Percepat Program Vaksinasi, Brasil Tambah Kontrak Pengadaan Vaksin COVID-19 dengan Pfizer

JAKARTA -  Brasil mengumumkan rencana untuk menandatangani kontrak kedua pengadaan vaksin COVID-19 dengan Pfizer, sebayak 100 juta dosis vaksin, di mana 35 juta di antaranya dikirimkan pada Oktober mendatang.

Pengumuman ini disampaikan langsung oleh Menteri Kesehatan Brasil Marcelo Queiroga, Senin 3 Mei. Dengan demikian, Brasil bakal memiliki hingga 200 juta dosis vaksin hingga akhir tahun nanti, untuk mengatasi kekurangan vaksin yang menyebabkan tingginya angka infeksi dan kematian COVID-19 di negara tersebut.

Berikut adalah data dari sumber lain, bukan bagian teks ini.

(* ===== verification/Pem.v ===== *)
(** * internal/pemutil: PEM files of certificates and keys

    Models src/internal/pemutil/pem.go over the interface [X509Lib]. The loop
    of [parseBlocks] consumes its input block by block; it runs on fuel, and
    [parseBlocks_terminates] shows that one unit more than the number of input
    bytes is always enough, because every iteration shortens the input. *)

From S2P Require Import Prelude GoUrl Crypto X509 X509Sample.

Definition certType : string := "CERTIFICATE".
Definition keyType : string := "PRIVATE KEY".

(** The dynamic types of the objects of [parseBlock]. *)
Inductive pem_object :=
  | Obj_Certificate (c : Certificate)
  | Obj_PrivateKey (k : PrivateKey).

Section pem.
Context {L : X509Lib}.

(** Results: object (None for nil), rest, whether a block was found, error. *)
Definition parseBlock (pemBytes pemType : string)
    : option pem_object * string * bool * option error :=
  match pem_Decode pemBytes with
  | (None, _) => (None, "", false, None)
  | (Some pemBlock, rest) =>
      if negb (bool_decide (Type_ pemBlock = pemType)) then (None, rest, true, None)
      else
        let object : pem_object + error :=
          if bool_decide (pemType = certType) then
            match x509_ParseCertificate (Bytes pemBlock) with
            | inl c => inl (Obj_Certificate c) | inr e => inr e end
          else if bool_decide (pemType = keyType) then
            match x509_ParsePKCS8PrivateKey (Bytes pemBlock) with
            | inl k => inl (Obj_PrivateKey k) | inr e => inr e end
          else inr (fmt_Errorf "PEM type not supported: %q" [Arg_s pemType]) in
        match object with
        | inr e => (None, "", false, Some e)
        | inl o => (Some o, rest, true, None)
        end
  end.

(** One unit of fuel per iteration; None when it runs out. *)
Fixpoint parseBlocks_loop (fuel : nat) (blocksBytes expectedType : string)
    (objects : list pem_object) (foundBlocks : bool) : option (res (list pem_object)) :=
  match fuel with
  | O => None
  | S fuel =>
      if (String.length blocksBytes =? 0)%nat then
        if (length objects =? 0)%nat && negb foundBlocks
        then Some (Err (errors_New "no PEM blocks found"))
        else Some (Ok objects)
      else
        let '(object, rest, foundBlock, err) := parseBlock blocksBytes expectedType in
        let foundBlocks := if foundBlock : bool then true else foundBlocks in
        match err, object with
        | Some e, _ => Some (Err e)
        | None, Some o => parseBlocks_loop fuel rest expectedType (objects ++ [o]) foundBlocks
        | None, None => parseBlocks_loop fuel rest expectedType objects foundBlocks
        end
  end.

Definition parseBlocks (blocksBytes expectedType : string) : res (list pem_object) :=
  match parseBlocks_loop (S (String.length blocksBytes)) blocksBytes expectedType [] false with
  | Some r => r
  | None => Panic "parseBlocks: out of fuel"
  end.

(** The type assertion of the loop in [ParseCertificates]. *)
Definition object_cert (object : pem_object) : res Certificate :=
  match object with
  | Obj_Certificate cert => Ok cert
  | Obj_PrivateKey k => Err (fmt_Errorf "expected *x509.Certificate; got %T" [Arg_s (dynamic_type k)])
  end.

Definition ParseCertificates (certsBytes : string) : res (list Certificate) :=
  let! objects := parseBlocks certsBytes certType in
  forM object_cert objects.

(** The assertion objects[0].(crypto.PrivateKey): any object passes, since
    crypto.PrivateKey is the empty interface. *)
Definition object_key (object : pem_object) : PrivateKey :=
  match object with
  | Obj_PrivateKey k => k
  | Obj_Certificate _ => Other_PrivateKey "*x509.Certificate" false
  end.

(** None: the nil key, when there were blocks but none of the key type. *)
Definition ParsePrivateKey (keyBytes : string) : res (option PrivateKey) :=
  let! objects := parseBlocks keyBytes keyType in
  match objects with
  | [] => Ok None
  | object :: _ => Ok (Some (object_key object))
  end.

Definition EncodePKCS8PrivateKey (privateKey : PrivateKey) : res string :=
  let! keyBytes := of_lib (x509_MarshalPKCS8PrivateKey privateKey) in
  Ok (pem_EncodeToMemory (mkBlock keyType keyBytes)).

Definition EncodeCertificates (certificates : list Certificate) : string :=
  foldl (λ pemBytes cert, pemBytes +:+ pem_EncodeToMemory (mkBlock certType (Raw cert)))
    "" certificates.
End pem.

Section pem_lemmas.
Context {L : X509Lib} {LL : X509LibLaws L}.

(** Each iteration shortens a non-empty input. *)
Lemma parseBlock_shrinks s t o rest found e :
  parseBlock s t = (o, rest, found, e) → s ≠ "" → String.length rest < String.length s.
Proof.
  intros Hp Hs. assert (0 < String.length s) as H0 by (destruct s; simpl; [done|lia]).
  unfold parseBlock in Hp. destruct (pem_Decode s) as [[b|] r] eqn:Hd; [|by simplify_eq].
  apply pem_Decode_shrinks in Hd. repeat case_match; simplify_eq; done.
Qed.

Lemma parseBlocks_loop_fuel t n : ∀ s objects found,
  String.length s < n → ∃ r, no_panic r = true ∧
    ∀ m, n ≤ m → parseBlocks_loop m s t objects found = Some r.
Proof.
  induction n as [|n IH]; intros s objects found Hn; [lia|].
  destruct (String.length s =? 0)%nat eqn:H0.
  - exists (if (length objects =? 0)%nat && negb found
            then Err (errors_New "no PEM blocks found") else Ok objects).
    split; [by case_match|]. intros [|m] Hm; [lia|]; simpl. rewrite H0. by case_match.
  - destruct (parseBlock s t) as [[[o rest] f] e] eqn:Hp.
    assert (String.length rest < n) as Hr.
    { apply parseBlock_shrinks in Hp; [lia|]. by intros ->. }
    destruct e as [e|]; [|destruct o as [o|]].
    + exists (Err e). split; [done|]. intros [|m] Hm; [lia|]; simpl. by rewrite H0, Hp.
    + destruct (IH rest (objects ++ [o]) (if f then true else found) Hr) as (r & ? & Hrun).
      exists r. split; [done|]. intros [|m] Hm; [lia|]; simpl. rewrite H0, Hp. apply Hrun; lia.
    + destruct (IH rest objects (if f then true else found) Hr) as (r & ? & Hrun).
      exists r. split; [done|]. intros [|m] Hm; [lia|]; simpl. rewrite H0, Hp. apply Hrun; lia.
Qed.

Lemma parseBlocks_fuel s t m :
  String.length s < m → parseBlocks_loop m s t [] false = Some (parseBlocks s t).
Proof.
  intros Hm. destruct (parseBlocks_loop_fuel t (S (String.length s)) s [] false)
    as (r & _ & Hr); [lia|].
  unfold parseBlocks. rewrite !Hr by lia. done.
Qed.

Lemma parseBlocks_no_panic s t : no_panic (parseBlocks s t) = true.
Proof.
  destruct (parseBlocks_loop_fuel t (S (String.length s)) s [] false) as (r & ? & Hr); [lia|].
  unfold parseBlocks. by rewrite Hr.
Qed.

Lemma ParseCertificates_no_panic s : no_panic (ParseCertificates s) = true.
Proof.
  apply bind_no_panic; [apply parseBlocks_no_panic|]. intros os _.
  apply forM_no_panic. by intros [].
Qed.

Lemma pem_not_empty b :
  Type_ b = certType ∨ Type_ b = keyType → pem_EncodeToMemory b ≠ "".
Proof.
  intros Ht Hb. pose proof (pem_Decode_shrinks _ _ _ (pem_Decode_Encode b "" Ht)) as H.
  rewrite Hb in H. simpl in H. lia.
Qed.

Definition pem_concat (certs : list Certificate) : string :=
  foldr (λ c s, pem_EncodeToMemory (mkBlock certType (Raw c)) +:+ s) "" certs.

Lemma EncodeCertificates_concat certs : EncodeCertificates certs = pem_concat certs.
Proof.
  unfold EncodeCertificates. rewrite <- (app_str_nil_l (pem_concat certs)).
  generalize ("" : string). induction certs as [|c certs IH]; intros acc; simpl.
  - by rewrite app_str_nil_r.
  - by rewrite IH, app_str_assoc.
Qed.

Lemma EncodeCertificates_nonempty certs : certs ≠ [] → EncodeCertificates certs ≠ "".
Proof.
  rewrite EncodeCertificates_concat. destruct certs as [|c certs]; [done|]. intros _; simpl.
  pose proof (pem_not_empty (mkBlock certType (Raw c)) (or_introl eq_refl)) as Hb.
  by destruct (pem_EncodeToMemory _).
Qed.

Lemma length_nonempty_0 (s : string) : s ≠ "" → (String.length s =? 0)%nat = false.
Proof. by destruct s. Qed.

Lemma parseBlocks_loop_certs certs : ∀ fuel objects found,
  Forall parsed_cert certs → String.length (pem_concat certs) < fuel →
  objects ≠ [] ∨ certs ≠ [] →
  parseBlocks_loop fuel (pem_concat certs) certType objects found =
    Some (Ok (objects ++ (Obj_Certificate <$> certs))).
Proof.
  induction certs as [|c certs IH]; intros [|fuel] objects found Hp Hf Hne; try (simpl in Hf; lia).
  - destruct Hne as [Hne|]; [|done]. simpl. destruct objects; [done|]; simpl. by rewrite app_nil_r.
  - inversion Hp as [|?? Hc Hcs]; subst. cbn [parseBlocks_loop pem_concat foldr].
    assert ((pem_EncodeToMemory (mkBlock certType (Raw c)) +:+ pem_concat certs) ≠ "") as Hnz.
    { intros Heq. pose proof (pem_not_empty (mkBlock certType (Raw c)) (or_introl eq_refl)) as Hb.
      by destruct (pem_EncodeToMemory _). }
    fold (pem_concat certs). rewrite length_nonempty_0 by done.
    unfold parseBlock. rewrite pem_Decode_Encode by (by left); simpl.
    rewrite (parsed_cert_Raw _ Hc).
    rewrite IH; [by rewrite <- app_assoc|done| |].
    + pose proof (pem_Decode_shrinks _ _ _
        (pem_Decode_Encode (mkBlock certType (Raw c)) (pem_concat certs) (or_introl eq_refl))).
      simpl in Hf. fold (pem_concat certs) in Hf. lia.
    + left. by destruct objects.
Qed.

Lemma ParseCertificates_Encode certs :
  Forall parsed_cert certs → certs ≠ [] →
  ParseCertificates (EncodeCertificates certs) = Ok certs.
Proof.
  intros Hp Hne. unfold ParseCertificates, parseBlocks. rewrite EncodeCertificates_concat.
  rewrite parseBlocks_loop_certs by (done || lia || by right); cbn [mbind res_bind].
  apply forM_Ok. simpl. apply Forall2_fmap_l, Forall_Forall2_diag, Forall_forall. done.
Qed.

Lemma parseBlocks_Encode_key k bs :
  x509_MarshalPKCS8PrivateKey k = inl bs →
  ParsePrivateKey (pem_EncodeToMemory (mkBlock keyType bs)) = Ok (Some k).
Proof.
  intros Hk. unfold ParsePrivateKey, parseBlocks.
  pose proof (pem_not_empty (mkBlock keyType bs) (or_intror eq_refl)) as Hne.
  pose proof (pem_Decode_Encode (mkBlock keyType bs) "" (or_intror eq_refl)) as Hd. rewrite app_str_nil_r in Hd.
  pose proof (pem_Decode_shrinks _ _ _ Hd) as Hl. simpl in Hl.
  destruct (String.length (pem_EncodeToMemory _)) as [|n] eqn:E; [lia|].
  cbn [parseBlocks_loop]. rewrite length_nonempty_0 by done.
  unfold parseBlock. rewrite Hd; simpl. by rewrite (x509_PKCS8_roundtrip _ _ Hk).
Qed.
End pem_lemmas.

Section pem_properties.
Context {L : X509Lib} {LL : X509LibLaws L}.

(** The block loop terminates on every input: one iteration more than
    the input has bytes is enough, any larger bound gives the same result,
    and that result is never a panic. *)
Theorem parseBlocks_terminates (s t : string) (fuel : nat) :
  String.length s < fuel →
  parseBlocks_loop fuel s t [] false = Some (parseBlocks s t) ∧
  no_panic (parseBlocks s t) = true.
Proof. intros. split; [by apply parseBlocks_fuel|apply parseBlocks_no_panic]. Qed.

(** PEM round trips: a non-empty list of certificates, and a private
    key that can be marshalled, are read back from their encodings. *)
Theorem pem_roundtrip certs k :
  Forall parsed_cert certs → certs ≠ [] →
  ParseCertificates (EncodeCertificates certs) = Ok certs ∧
  (∀ bs, EncodePKCS8PrivateKey k = Ok bs → ParsePrivateKey bs = Ok (Some k)).
Proof.
  intros Hp Hne. split; [by apply ParseCertificates_Encode|].
  intros bs (der & Hk & [= <-])%bind_Ok_inv.
  apply parseBlocks_Encode_key. destruct (x509_MarshalPKCS8PrivateKey k); simpl in Hk; by simplify_eq.
Qed.
End pem_properties.

Lemma parseBlocks_terminates_witness :
  String.length "CxL.junk" < 9 ∧
  (parseBlocks_loop 9 "CxL.junk" certType [] false = Some (parseBlocks "CxL.junk" certType) ∧
   no_panic (parseBlocks "CxL.junk" certType) = true).
Proof.
  split; [simpl; lia|]. apply (parseBlocks_terminates "CxL.junk" certType 9). simpl; lia.
Defined.

Lemma pem_roundtrip_witness :
  ParseCertificates (EncodeCertificates [leafL; caA]) = Ok [leafL; caA] ∧
  (∀ bs, EncodePKCS8PrivateKey sample_key = Ok bs → ParsePrivateKey bs = Ok (Some sample_key)).
Proof.
  apply (pem_roundtrip [leafL; caA] sample_key).
  - repeat constructor; by apply sample_cert_parsed.
  - done.
Defined.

Berbicara kepada para pemimpin industri di Sao Paulo, Queiroga mengatakan kontrak kedua dengan Pfizer akan menggandakan 100 juta dosis yang sudah ditandatangani untuk vaksin, yang akan dikirimkan pada akhir September.

Queiroga menyalahkan apa yang dia lihat sebagai kegagalan di bangsal perawatan intensif, atas jumlah besar korban yang disebabkan oleh COVID-19 di Brasil, yang telah melewati 407.000 kematian yang terkonfirmasi.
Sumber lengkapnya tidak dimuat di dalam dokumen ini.